Household spending soft in March despite Easter bump

In March, New South Wales experienced a notable upswing in spending, rising by 2%, surpassing the national average. Western Australia maintained its position as the strongest state with a year-to-March increase of 4.3%, while the Northern Territory recorded the weakest performance at -0.9%, joining Tasmania, Victoria, and the ACT below the national average.

Although 10 out of 12 spending categories saw increases in March, the growth was modest overall, and the Household Spending Intentions (HSI) Index remained below the November 2023 reading of 142.6. This suggests a softening in household spending since the last Reserve Bank of Australia (RBA) rate hike in November.

Of note, spending on household goods decreased for the third time in four months (-1.7%), indicating that households are reallocating their budgets away from non-essential items. Additionally, recreation spending declined by 6.8% in March, following a surge in spending during summer music events. Spending on household goods has turned negative for the year, while recreation spending has seen a modest increase of 0.4% year-to-March. These trends align with a 4.4% increase in spending on essentials compared to a 1% increase in discretionary spending.

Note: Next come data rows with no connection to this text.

Lemma memset_zeros m s k : mapped m s (4 * k) ->
  dna_memset s 0 (Z.of_nat (4 * k)) m = Ret s (written m s (zeros (4 * k))).
Proof.
  intros Hm. apply wp_run. unfold dna_memset. rewrite Z.shiftr_div_pow2 by lia.
  replace (Z.of_nat (4 * k) / 2 ^ 2) with (Z.of_nat k) by (change (2 ^ 2) with 4; Z.to_euclidean_division_equations; lia).
  replace (Z.of_nat (4 * k) mod 4) with 0 by (Z.to_euclidean_division_equations; lia). rewrite Nat2Z.id.
  replace s with (s + 4 * 0) in Hm by lia. apply wp_bind. eapply wp_eq; [by apply memset_words|].
  apply wp_bind, wp_ret, wp_ret. by rewrite Z.mul_0_r, Z.add_0_r.
Qed.
Lemma written_over m p l1 l2 : length l1 = length l2 -> written (written m p l1) p l2 = written m p l2.
Proof.
  intros Hl. apply map_eq. intros q.
  destruct (decide (q < p \/ p + Z.of_nat (length l2) <= q)) as [Hout|Hin].
  - by rewrite !written_outside by lia.
  - destruct (lookup_lt_is_Some_2 l2 (Z.to_nat (q - p))) as [c Hc]; [lia|].
    replace q with (p + Z.of_nat (Z.to_nat (q - p))) by lia.
    by rewrite !(segment_lookup _ p l2 _ c (written_segment _ _ _) Hc).
Qed.

Lemma existsb_used ps : existsb used ps = (0 <? Z.of_nat (length (List.filter used ps))).
Proof. induction ps as [|p ps IH]; [done|]. cbn [existsb List.filter]. destruct (used p); [done|]. by rewrite IH. Qed.

(** ** Theorems *)

(** Mbr_load accepts a sector exactly when it has the signature, every partition of
    its table is normal or bootable, and one is used; it then stores the four partitions,
    and it writes nothing else than the array. *)
Theorem mbr_load_spec m sector partition boot ps a b :
  sector <> 0 -> partition <> 0 -> length boot = 446%nat -> length ps = 4%nat ->
  Forall partition_ok ps -> isbyte a -> isbyte b ->
  segment m sector (boot ++ encode_table ps ++ [a; b]) ->
  mapped m partition 64 -> apart partition 64 sector 512 ->
  exists m', mbr_load sector partition m = Ret (load_status [a; b] ps) m' /\
    (load_status [a; b] ps = DNA_OK -> segment m' partition (encode_table ps)) /\
    (forall q, q < partition \/ partition + 64 <= q -> m' !! q = m !! q).
Proof.
  intros Hsec Hpart Hboot Hlen Hok Ha Hb Hs Hm Hap. apply wp_returns. unfold mbr_load.
  rewrite (proj2 (Z.eqb_neq sector 0)), (proj2 (Z.eqb_neq partition 0)) by done. cbn [negb].
  apply segment_app in Hs as [_ Hs]. rewrite Hboot in Hs.
  apply segment_app in Hs as [Hs [Hlo [Hhi _]]]. rewrite encode_table_length, Hlen in Hlo, Hhi.
  change (Z.of_nat 446) with offsetof_partition in *.
  replace (sector + offsetof_partition + Z.of_nat (16 * 4)) with (sector + offsetof_signature) in * by (unfold offsetof_signature; change (Z.of_nat (16 * 4)) with (4 * sizeof_mbr_partition); lia).
  apply wp_bind, wp_bind. eapply wp_load; [done|]. apply wp_bind. eapply wp_load; [done|]. apply wp_ret.
  rewrite signature_bytes by done. unfold load_status. case_bool_decide as Hsgn; cbn [andb]; [|by apply wp_ret].
  change (4 * sizeof_mbr_partition) with (Z.of_nat (4 * 16)).
  apply wp_bind. eapply wp_eq; [by apply memset_zeros|].
  apply wp_bind. rewrite <- Hlen. eapply wp_mono.
  - apply load_partitions_ok; rewrite ?Z.mul_0_l, ?Z.add_0_r, ?Hlen; [done| | | |lia|lia].
    + apply segment_written; [unfold zeros; rewrite length_replicate, encode_table_length, Hlen; unfold apart, offsetof_partition in *; lia|done].
    + by apply mapped_written.
    + unfold apart, offsetof_partition in *. lia.
  - rewrite Hlen, !Z.mul_0_l, !Z.add_0_r, Z.add_0_l, existsb_used. intros r m' (-> & Hw & Hf).
    assert (forall q, q < partition \/ partition + 64 <= q -> m' !! q = m !! q) as Hframe.
    { intros q Hq. rewrite Hf by lia. apply written_outside. cbn. lia. }
    destruct (forallb acceptable ps); cbn [andb]; [|by apply wp_ret].
    destruct (0 <? _); apply wp_ret; [|done].
    split_and!; [done|intros _; rewrite (Hw eq_refl); apply written_segment|done].
Qed.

According to CBA Chief Economist Stephen Halmarick, despite a boost from Easter, the March HSI suggests continued softness in consumer spending. He attributes much of the spending lift to the earlier Easter holidays, with people traveling and entertaining at home. However, beyond food and beverage and transport, gains in other categories were modest.

Halmarick notes that the annual rate of increase in the HSI Index remains steady at 3.4%, which, when adjusted for inflation of 3.5-4%, suggests flat real growth. He maintains the view that the RBA could begin lowering the official interest rate in September this year, given consistently soft household spending and decelerating inflation.

Despite economic challenges, Australians displayed generosity in March, with a 1.4% increase in household services spending categories, partially driven by increased spending on charities.

The CommBank HSI index tracks month-on-month data at a macro level and is derived from de-identified payments data from approximately 7 million CBA customers, representing around 30% of all Australian consumer transactions.